Mental Health Case Management vs. Intellectual Disabilities Case Management
Last Updated on August 24, 2020
Case management services cover a wide range of services from foster care to hospice care. However, the two most widely recognized areas of case management are mental health (MH) and intellectual disability (ID) case management. Both MH and ID case management provide the basic functions of linking clients to community resources, coordinating services, and monitoring services. Both require a minimum of an undergraduate degree in psychology, counseling, or a human service related discipline as well as some experience in the field. However, there are some subtle and not so subtle differences in the way the case management services are provided.
Mental Health Case Management
1. Mental health case managers work with children with emotional and behavioral problems that are not diagnosed with intellectual disability. They also work with adults diagnosed with mental illness. They often work with clientele that have a dual diagnosis of mental illness as well as substance abuse.

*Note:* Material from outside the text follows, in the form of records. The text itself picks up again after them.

(** [record_completion]: one INSERT, with the challenge id as given. *)
Definition record_completion (db : database) (uid cid : Z) (now : Z)
  : database :=
  let new_id := next_id (completions_seq db) (co_id <$> completions db) in
  {| users := users db;
     challenges := challenges db;
     completions := completions db ++ [CompletionRow new_id uid cid now];
     challenges_seq := challenges_seq db;
     completions_seq := new_id |}.

(** timedelta(days=30), in microseconds. *)
Definition thirty_days : Z := 30 * 86400 * 1000000.

(** ON u.user_id = c.user_id AND c.completed_at > ? : the completion rows
    that match a user row. *)
Definition on_rows (u : user_row) (cs : list completion_row) (cutoff : Z)
  : list completion_row :=
  filter (λ c, user_id u = co_user_id c ∧ cutoff < completed_at c) cs.

(** The rows a LEFT JOIN produces for one user row: one per matching
    completion row, or a single row with NULL for c when none matches. *)
Definition join_rows (u : user_row) (cs : list completion_row) (cutoff : Z)
  : list (user_row * option completion_row) :=
  match on_rows u cs cutoff with
  | [] => [(u, None)]
  | m => (λ c, (u, Some c)) <$> m
  end.

(** FROM users u LEFT JOIN completions c ON ... *)
Definition left_join (us : list user_row) (cs : list completion_row)
    (cutoff : Z) : list (user_row * option completion_row) :=
  u ← us; join_rows u cs cutoff.

(** One output row per group. *)
Record stat_row := StatRow {
  st_user_id : Z;
  st_first_name : option string;
  st_username : option string;
  completion_count : Z
}.

(** COUNT(c.id): the rows of the group whose c.id is not NULL. *)
Definition count_c_id (g : list (user_row * option completion_row)) : Z :=
  Z.of_nat (length (filter (λ p, is_Some (snd p)) g)).

(** GROUP BY u.user_id: one group per distinct user_id.  The bare columns
    u.first_name and u.username are read from a row of the group (here its
    first); under the primary key all rows of a group carry the same user
    row. *)
Definition group_by_user (j : list (user_row * option completion_row))
  : list stat_row :=
  k ← remove_dups (user_id ∘ fst <$> j);
  match filter (λ p, user_id (fst p) = k) j with
  | [] => []
  | (u, c) :: g =>
      [StatRow k (first_name u) (username u) (count_c_id ((u, c) :: g))]
  end.

(** ORDER BY completion_count DESC. *)
Definition count_desc (a b : stat_row) : Prop :=
  completion_count b ≤ completion_count a.

(** The sort keeps rows of equal count in the order in which the groups
    come, which is that of user_id. *)
Fixpoint insert_by_count (g : stat_row) (l : list stat_row) : list stat_row :=
  match l with
  | [] => [g]
  | x :: l' =>
      if bool_decide (completion_count x ≤ completion_count g)
      then g :: x :: l'
      else x :: insert_by_count g l'
  end.

Definition order_by_count_desc (l : list stat_row) : list stat_row :=
  foldr insert_by_count [] l.

Definition monthly_groups (db : database) (now : Z) : list stat_row :=
  let thirty_days_ago := now - thirty_days in
  order_by_count_desc
    (group_by_user (left_join (users db) (completions db) thirty_days_ago)).

(** [get_monthly_stats]: the selected columns of each group. *)
Definition get_monthly_stats (db : database) (now : Z)
  : list (option string * option string * Z) :=
  (λ g, (st_first_name g, st_username g, completion_count g)) <$>
  monthly_groups db now.

(** ** Python strings used by the handlers *)

(** [s.split(sep)] for a one-character separator: the pieces between the
    separators, empty pieces included. *)
Fixpoint split (sep : ascii) (s : string) : list string :=
  match s with
  | EmptyString => [EmptyString]
  | String c s' =>
      if bool_decide (c = sep) then EmptyString :: split sep s'
      else match split sep s' with
           | [] => [String c EmptyString]
           | w :: ws => String c w :: ws
           end
  end.

(** The ASCII characters that [int] skips around a number: tab to
    carriage return, and the space. *)
Definition py_isspace (c : ascii) : bool :=
  let n := N_of_ascii c in
  bool_decide ((9 ≤ n ≤ 13)%N ∨ n = 32%N).

Fixpoint lstrip (s : string) : string :=
  match s with
  | EmptyString => EmptyString
  | String c s' => if py_isspace c then lstrip s' else s
  end.

Fixpoint rstrip (s : string) : string :=
  match s with
  | EmptyString => EmptyString
  | String c s' =>
      match rstrip s' with
      | EmptyString => if py_isspace c then EmptyString else String c EmptyString
      | r => String c r
      end
  end.

Definition digit_value (c : ascii) : option Z :=
  let n := Z.of_N (N_of_ascii c) in
  if bool_decide (48 ≤ n ≤ 57) then Some (n - 48) else None.

Fixpoint digits_value (acc : Z) (s : string) : option Z :=
  match s with
  | EmptyString => Some acc
  | String c s' => d ← digit_value c; digits_value (acc * 10 + d) s'
  end.

Definition nonempty_digits_value (s : string) : option Z :=
  match s with
  | EmptyString => None
  | _ => digits_value 0 s
  end.

(** The number written in an ASCII text without underscore: optional
    white space, an optional sign, one or more decimal digits, optional
    white space.  [None] stands for ValueError. *)
Definition long_from_string (s : string) : option Z :=
  match rstrip (lstrip s) with
  | EmptyString => None
  | String c d =>
      if bool_decide (c = "-"%char) then Z.opp <$> nonempty_digits_value d
      else if bool_decide (c = "+"%char) then nonempty_digits_value d
      else nonempty_digits_value (String c d)
  end.

(** A Python string is kept as its UTF-8 bytes.  [code_points] reads the
    characters back; it gives [None] on bytes that are the encoding of no
    string. *)
Definition continuation (c : ascii) : option N :=
  let n := N_of_ascii c in
  if bool_decide (128 ≤ n < 192)%N then Some (n - 128)%N else None.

2. Mental health case managers tend to be more active in the therapy and medication management services due to the tendency to be non-compliant. Mental health case managers provide an additional counseling component by encouraging clients to take participate in counseling and take medication as prescribed.
3. Mental health case management services tend to be short term and clients are usually discharged when they are considered stable and not in need of active case management.
Intellectual Disabilities Case Management
1. ID case managers work with children and adults who have been diagnosed with an intellectual disability prior to age 18. Intellectual disability is defined as having an IQ of 70 or below. Intellectual disability is categorized under four levels: Mild (IQ 50-70, Moderate (IQ 35-49), Severe (20-34), and Profound (IQ less than 20).
2. Unlike mental health case management, ID case managers usually provide services to clients who have both mental health an intellectual disabilities. Even in situations when the mental health disability is dominant, any diagnosis of intellectual disability is usually handled by an ID case manager.
ID case managers also work with people who are on the Autism Spectrum and have an intellectual disability. People who are on the autism spectrum are diagnosed with Autism, Asperger's Syndrome, or Pervasive Developmental Disorder. They may have other special needs that also require long-term support.
3. Intellectual disability is a permanent disability requiring long-term support. ID case managers maintain cases for years (even decades) and rarely discharge clients unless they move out of the area or pass away.
4. Intellectual disability is more likely to be accompanied by significant medical issues such as seizure disorder, cerebral palsy, and Down syndrome. ID case managers also tend to have clients who are non-verbal or have difficulty communicating their needs. In some cases of severe and profound intellectual disability, complete total care is needed to complete all daily living activities such as feeding, bathing, and getting dressed. This requires more emphasis on monitoring for health and safety.